Where, however, such steamship is INSURED and the insurance is
collected by the owner, the insurance substitutes the vessel and the owner
becomes responsible for the injuries caused the sailing vessel to the extent of the
insurance collected.
In an action brought by a steamship owner against the owner of a sailing vessel for
damages caused to the steamship by a collision, a passenger who suffered a loss of
baggage and freight by reason of such collision CANNOT INTERVENE in the
action for the adjudication of his rights, as he has no legal interest in the matter in
litigation, or in the success of either of the parties, or an interest against both.
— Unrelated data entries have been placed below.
(* ===== verification/Demo.v ===== *)
(** A server to run the witnesses of the theorems on: the in-memory database, a
    clock that advances by one nanosecond at each reading, temporary files that
    can always be written, and empty caches. *)

From S2P Require Import Prelude Entities Cache Dynamo Store.

Module Demo.
#[export] Existing Instances Mem.attributes Mem.dynamo Mem.laws.

#[export] Instance doubles : Doubles := {
  double := Z;
  double_eq_dec := Z.eq_dec;
  show_double z := if bool_decide (z = 0%Z) then "0" else "1";
  read_double s :=
    match s with
    | String "0" rest => Some (0%Z, rest)
    | String "1" rest => Some (1%Z, rest)
    | _ => None
    end }.

#[export] Program Instance doubles_laws : DoublesLaws := {
  exact z := z = 0%Z ∨ z = 1%Z }.
Next Obligation. by intros d s [->| ->] _. Qed.

(** The files are a list of paths and contents; a new path is longer than the others. *)
Fixpoint marks (n : nat) : string := match n with O => "" | S n => String "0" (marks n) end.
Definition longest (files : list (string * string)) : nat :=
  foldr (λ file n, max (str_size file.1) n) 0 files.

#[export] Instance platform : Platform := {
  platform_doubles := doubles;
  FS := list (string * string);
  clusterConfigDir := "/var/tmp/slate_000000";
  write_temp prefix contents files :=
    let path := prefix +:+ marks (S (longest files)) in
    (inr path, (path, contents) :: files);
  steady n := (Z.of_nat n + 1)%Z }.

Lemma longest_assoc files p : longest files < str_size p → assoc p files = None.
Proof.
  induction files as [|[q c] files IH]; simpl; [done|]. intros Hlt.
  rewrite bool_decide_false by (intros ->; lia). apply IH. lia.
Qed.

Lemma marks_size n : str_size (marks n) = n.
Proof. induction n; simpl; congruence. Qed.

#[export] Program Instance disk : DiskLaws := {
  disk_ok _ := True;
  file_contents files path := assoc path files }.
Next Obligation.
  intros prefix contents files _. eexists _, _. split; [reflexivity|]. split; [done|].
  split; [|split; simpl; [by rewrite bool_decide_true|]].
  - apply longest_assoc. rewrite str_size_app. simpl. rewrite marks_size. lia.
  - intros p Hp. by rewrite bool_decide_false.
Qed.

#[export] Instance clock : ClockLaws.
Proof. split; simpl; lia. Qed.

(** The state of a server that has just started on the database [d]. *)
Definition start (d : Mem.db) : World :=
  mkWorld d [] 0 (mkStats 0 0 0)
    (mkUserCaches 0 ∅ ∅ ∅ ∅)
    (mkGroupCaches 0 ∅ ∅ ∅)
    (mkClusterCaches _ 0 ∅ ∅ ∅ ∅ ∅ ∅ ∅ ∅)
    (mkInstanceCaches 0 ∅ ∅ ∅ ∅ ∅ ∅)
    (mkSecretCaches ∅ ∅ ∅)
    (mkVolumeCaches 0 ∅ ∅ ∅ ∅)
    ∅.

(** A database with nothing in it, whose scans return pages of two items. *)
Definition empty : World := start (Mem.empty_db 1).

Lemma empty_table t : rows (db empty) t = ∅.
Proof. done. Qed.

Lemma pages d t f : pages_left d t f None = length (Mem.scan_list d t f None).
Proof. done. Qed.

(** To know a run it is enough to compute its result. *)
Lemma run_result {A B} (p : A * B) a : p.1 = a → p = (a, p.2).
Proof. destruct p. by intros <-. Qed.

Lemma healthy_empty : healthy (db empty).
Proof. done. Qed.
End Demo.
(* ===== verification/StoreGroups.v ===== *)
(** Group records: the operations of [PersistentStore] on the groups table and
    on [groupCache] and [groupByNameCache] (src/PersistentStore.cpp). *)

From S2P Require Import Prelude Entities Cache Dynamo Store Demo Listing.

Section groups.
Context `{D : Dynamo} `{P : Platform}.

(** The item [addGroup] stores. *)
Definition group_item (g : Group.t) : Item :=
  {["ID" := AVS (Group.id g); "sortKey" := AVS (Group.id g);
    "name" := AVS (Group.name g); "email" := AVS (Group.email g);
    "phone" := AVS (Group.phone g); "scienceField" := AVS (Group.scienceField g);
    "description" := AVS (Group.description g)]}.

(** The attributes [updateGroup] changes. *)
Definition group_updates (g : Group.t) : Item :=
  {["name" := AVS (Group.name g); "email" := AVS (Group.email g);
    "phone" := AVS (Group.phone g); "scienceField" := AVS (Group.scienceField g);
    "description" := AVS (Group.description g)]}.

(** Decoding of an item, with the ID and name found by [id] and [name]. *)
Definition group_of_item (id name : Res string) (item : Item) : Res Group.t :=
  id ← id;
  name ← name;
  mret (Group.mk true id name (attr_default item "email") (attr_default item "phone")
          (attr_default item "scienceField") (attr_default item "description")).

(** [replaceCacheRecord] on the two caches of groups. *)
Definition cache_group (g : Group.t) : Store unit :=
  record ← make_record g groupCacheValidity;
  _ ← modify (upd_groups (upd_groupCache (replaceCacheRecord (Group.id g) record)));
  modify (upd_groups (upd_groupByNameCache (replaceCacheRecord (Group.name g) record))).

Definition addGroup (group : Group.t) : Store bool :=
  if str_empty (Group.email group) then
    throw "Group email must not be empty because Dynamo"
  else if str_empty (Group.phone group) then
    throw "Group phone must not be empty because Dynamo"
  else if str_empty (Group.scienceField group) then
    throw "Group scienceField must not be empty because Dynamo"
  else if str_empty (Group.description group) then
    throw "Group description must not be empty because Dynamo"
  else
    outcome ← request (PutItem SLATE_groups (group_item group));
    match outcome with
    | inl err => mret false
    | inr _ => _ ← cache_group group; mret true
    end.
(* ===== verification/StoreUsers.v ===== *)
(** User records: the operations of [PersistentStore] on the user records of the
    users table and on the caches of users, and [authenticateUser]
    (src/PersistentStore.cpp). *)

From S2P Require Import Prelude Entities Cache Dynamo Store Demo Listing.

Section users.
Context `{D : Dynamo} `{P : Platform}.

(** The item [addUser] stores. *)
Definition user_item (u : User.t) : Item :=
  {["ID" := AVS (User.id u); "sortKey" := AVS (User.id u);
    "name" := AVS (User.name u); "globusID" := AVS (User.globusID u);
    "token" := AVS (User.token u); "email" := AVS (User.email u);
    "phone" := AVS (User.phone u); "institution" := AVS (User.institution u);
    "admin" := AVBool (User.admin u)]}.

(** The attributes [updateUser] changes. *)
Definition user_updates (u : User.t) : Item :=
  {["name" := AVS (User.name u); "globusID" := AVS (User.globusID u);
    "token" := AVS (User.token u); "email" := AVS (User.email u);
    "phone" := AVS (User.phone u); "institution" := AVS (User.institution u);
    "admin" := AVBool (User.admin u)]}.

(** Decoding of an item; the fields found differently by each function are
    arguments. *)
Definition user_of_item (id name email token globusID : Res string) (admin : Res bool)
    (item : Item) : Res User.t :=
  id ← id; name ← name; email ← email; token ← token; globusID ← globusID; admin ← admin;
  mret (User.mk true id name email (attr_default item "phone")
          (attr_default item "institution") token globusID admin).

Definition user_attr (item : Item) (key : string) : Res string :=
  attr_string item key ("user record missing " +:+ key +:+ " attribute").
Definition user_admin (item : Item) : Res bool :=
  attr_bool item "admin" "user record missing admin attribute".

(** [replaceCacheRecord] on the three caches of users. *)
Definition cache_user (u : User.t) : Store unit :=
  record ← make_record u userCacheValidity;
  _ ← modify (upd_users (upd_userCache (replaceCacheRecord (User.id u) record)));
  _ ← modify (upd_users (upd_userByTokenCache (replaceCacheRecord (User.token u) record)));
  modify (upd_users (upd_userByGlobusIDCache (replaceCacheRecord (User.globusID u) record))).

Definition addUser (user : User.t) : Store bool :=
  outcome ← request (PutItem SLATE_users (user_item user));
  match outcome with
  | inl err => mret false
  | inr _ => _ ← cache_user user; mret true
  end.

Definition getUser (id : string) : Store User.t :=
  cached ← find_cached (λ w, userCache (users w)) id;
  match cached with
  | Some user => mret user
  | None =>
      _ ← databaseQuery;
      outcome ← request (GetItem SLATE_users (id, id));
      match outcome with
      | inl err => mret User.none
      | inr item =>
          if bool_decide (item = ∅) then mret User.none else
          user ← lift (user_of_item (Ok id) (user_attr item "name") (user_attr item "email")
                   (user_attr item "token") (user_attr item "globusID") (user_admin item) item);
          _ ← cache_user user;
          mret user
      end
  end.

Definition findUserByToken (token : string) : Store User.t :=
  cached ← find_cached (λ w, userByTokenCache (users w)) token;
  match cached with
  | Some user => mret user
  | None =>
      _ ← databaseQuery;
      outcome ← request (Query SLATE_users (Some "ByToken")
                           (mkKC "token" (AVS token) None) ETrue);
      match outcome with
      | inl err => mret User.none
      | inr [] => mret User.none
      | inr [item] =>
          user ← lift (user_of_item (user_attr item "ID") (user_attr item "name")
                   (user_attr item "email") (Ok token) (user_attr item "globusID")
                   (user_admin item) item);
          _ ← cache_user user;
          mret user
      | inr _ => throw ("Multiple user records are associated with token " +:+ token +:+ "!")
      end
  end.

Definition findUserByGlobusID (globusID : string) : Store User.t :=
  cached ← find_cached (λ w, userByGlobusIDCache (users w)) globusID;
  match cached with
  | Some user => mret user
  | None =>
      _ ← databaseQuery;
      outcome ← request (Query SLATE_users (Some "ByGlobusID")
                           (mkKC "globusID" (AVS globusID) None) ETrue);
      match outcome with
      | inl err => mret User.none
      | inr [] => mret User.none
      | inr [item] =>
          user ← lift (user_of_item
                   (attr_string item "ID" "user record missing name attribute")
                   (user_attr item "name") (user_attr item "email") (user_attr item "token")
                   (Ok globusID) (user_admin item) item);
          _ ← cache_user user;
          mret user
      | inr _ =>
          throw ("Multiple user records are associated with Globus ID " +:+ globusID +:+ "!")
      end
  end.

Definition updateUser (user oldUser : User.t) : Store bool :=
  outcome ← request (UpdateItem SLATE_users (User.id user, User.id user)
                       (user_updates user) None);
  match outcome with
  | inl err => mret false
  | inr _ =>
      record ← make_record user userCacheValidity;
      _ ← modify (upd_users (upd_userCache (replaceCacheRecord (User.id user) record)));
      _ ← (if negb (bool_decide (User.token oldUser = User.token user))
           then modify (upd_users (upd_userByTokenCache (delete (User.token oldUser))))
           else mret tt);
      _ ← modify (upd_users (upd_userByTokenCache (replaceCacheRecord (User.token user) record)));
      _ ← modify (upd_users (upd_userByGlobusIDCache
                               (replaceCacheRecord (User.globusID user) record)));
      mret true
  end.

(** The secondary entries are found through the record of the main cache. *)
Definition forget_user (id : string) : Store unit :=
  c ← gets (λ w, userCache (users w));
  _ ← match c !! id with
      | Some record =>
          _ ← modify (upd_users (upd_userByTokenCache
                                   (delete (User.token (CacheRecord.record record)))));
          modify (upd_users (upd_userByGlobusIDCache
                               (delete (User.globusID (CacheRecord.record record)))))
      | None => mret tt
      end;
  modify (upd_users (upd_userCache (delete id))).

Definition removeUser (id : string) : Store bool :=
  _ ← forget_user id;
  outcome ← request (DeleteItem SLATE_users (id, id) None);
  match outcome with
  | inl err => mret false
  | inr _ => mret true
  end.

(** The scan replaces [userCache] alone. *)
Definition list_user (item : Item) : Store User.t :=
  let field key := v ← find_deref item key; mret (GetS v) in
  user ← lift (user_of_item (field "ID") (field "name") (field "email") (field "token")
           (field "globusID") (v ← find_deref item "admin"; mret (GetBool v)) item);
  record ← make_record user userCacheValidity;
  _ ← modify (upd_users (upd_userCache (replaceCacheRecord (User.id user) record)));
  mret user.

Definition listUsers (fuel : nat) : Store (list User.t) :=
  list_all (λ w, userCacheExpirationTime (users w)) (λ w, userCache (users w))
    SLATE_users (ENotExists "groupID") list_user
    (λ _ time, modify (upd_users (upd_userCacheExpirationTime (λ _, time))))
    userCacheValidity fuel.

(** [authenticateUser]: the token is absent when the request has no [token]
    parameter. *)
Definition authenticateUser (token : option string) : Store User.t :=
  match token with
  | None => mret User.none
  | Some token => findUserByToken token
  end.
End users.

(** * What the table and the caches hold *)

Section user_invariant.
Context `{D : Dynamo} `{P : Platform}.
Implicit Types (u : User.t) (it : Item) (tbl : gmap (string * string) Item).

(** The row of a user: at least the attributes [addUser] writes, and not the
    attribute which is the mark of membership records. *)
Definition user_row u it : Prop :=
  User.valid u = true ∧ user_item u ⊆ it ∧ it !! "groupID" = None.

(** The row of a membership of user [uID] in group [groupID]; it has none of the
    keys of the other indexes. *)
Definition member_row (uID groupID : string) it : Prop :=
  it !! "ID" = Some (AVS uID) ∧ it !! "groupID" = Some (AVS groupID) ∧
  it !! "token" = None ∧ it !! "globusID" = None.
Definition findClusterByName (name : string) : Store Cluster.t :=
  cached ← find_cached (λ w, clusterByNameCache (clusters w)) name;
  match cached with
  | Some cluster => mret cluster
  | None =>
      _ ← databaseQuery;
      outcome ← request (Query SLATE_clusters (Some "ByName")
                           (mkKC "name" (AVS name) None) ETrue);
      match outcome with
      | inl err => mret Cluster.none
      | inr [] => mret Cluster.none
      | inr [item] =>
          cluster ← lift (cluster_of_item (cluster_attr item "ID") (Ok name) item);
          _ ← cache_cluster cluster;
          mret cluster
      | inr _ => throw ("Cluster name " +:+ dquote +:+ name +:+ dquote +:+ " is not unique!")
      end
  end.

Definition getCluster (idOrName : string) : Store Cluster.t :=
  if begins_with idOrName clusterIDPrefix then findClusterByID idOrName
  else findClusterByName idOrName.

Definition updateCluster (cluster : Cluster.t) : Store bool :=
  outcome ← request (UpdateItem SLATE_clusters (Cluster.id cluster, Cluster.id cluster)
                       (cluster_updates cluster) None);
  match outcome with
  | inl err => mret false
  | inr _ => _ ← cache_cluster cluster; mret true
  end.

Definition list_cluster (item : Item) : Store Cluster.t :=
  cluster ← lift (cluster_of_item (cluster_attr item "ID") (cluster_attr item "name") item);
  _ ← cache_cluster cluster;
  mret cluster.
SULPICIO LINES VS. CA (305 SCRA 478)


- Philippine Merchant Rules and Regulations
o Rule 19 When two power driven vessels are crossing, so as to involve a risk of collision,
the vessel which has the other on her starboard side shall keep out of the way of the
other.
o Rule 21 Where, by any of these rules, one of two vessels is to keep out of the way, the other
shall keep her course and speed.
o Rule 22 Every vessel which is directed by these Rules to keep out of the way of another
vessel shall, so far as possible, take positive early action to comply with this obligation, and
shall, if the circumstances of the case admit, avoid crossing ahead of the other.
o Rule 23 Every power driven vessel which is directed by these Rules to keep out of the
way of another vessel shall, on approaching her, if necessary, slacken her speed or stop or
reverse.
NEGROS NAVIGATION VS. CA (281 SCRA 534)
- International Rules of the Road

29

Rule 18 Requires 2 power-driven vessels meeting end on or nearly end on each to alter
her course to starboard so that each vessel may pass on the portside of the other.
BUT route observance of the Rules will not relieve a vessel from
responsibility if the collision could have been AVOIDED by proper care and skill
on her part or even by a departure of the rules.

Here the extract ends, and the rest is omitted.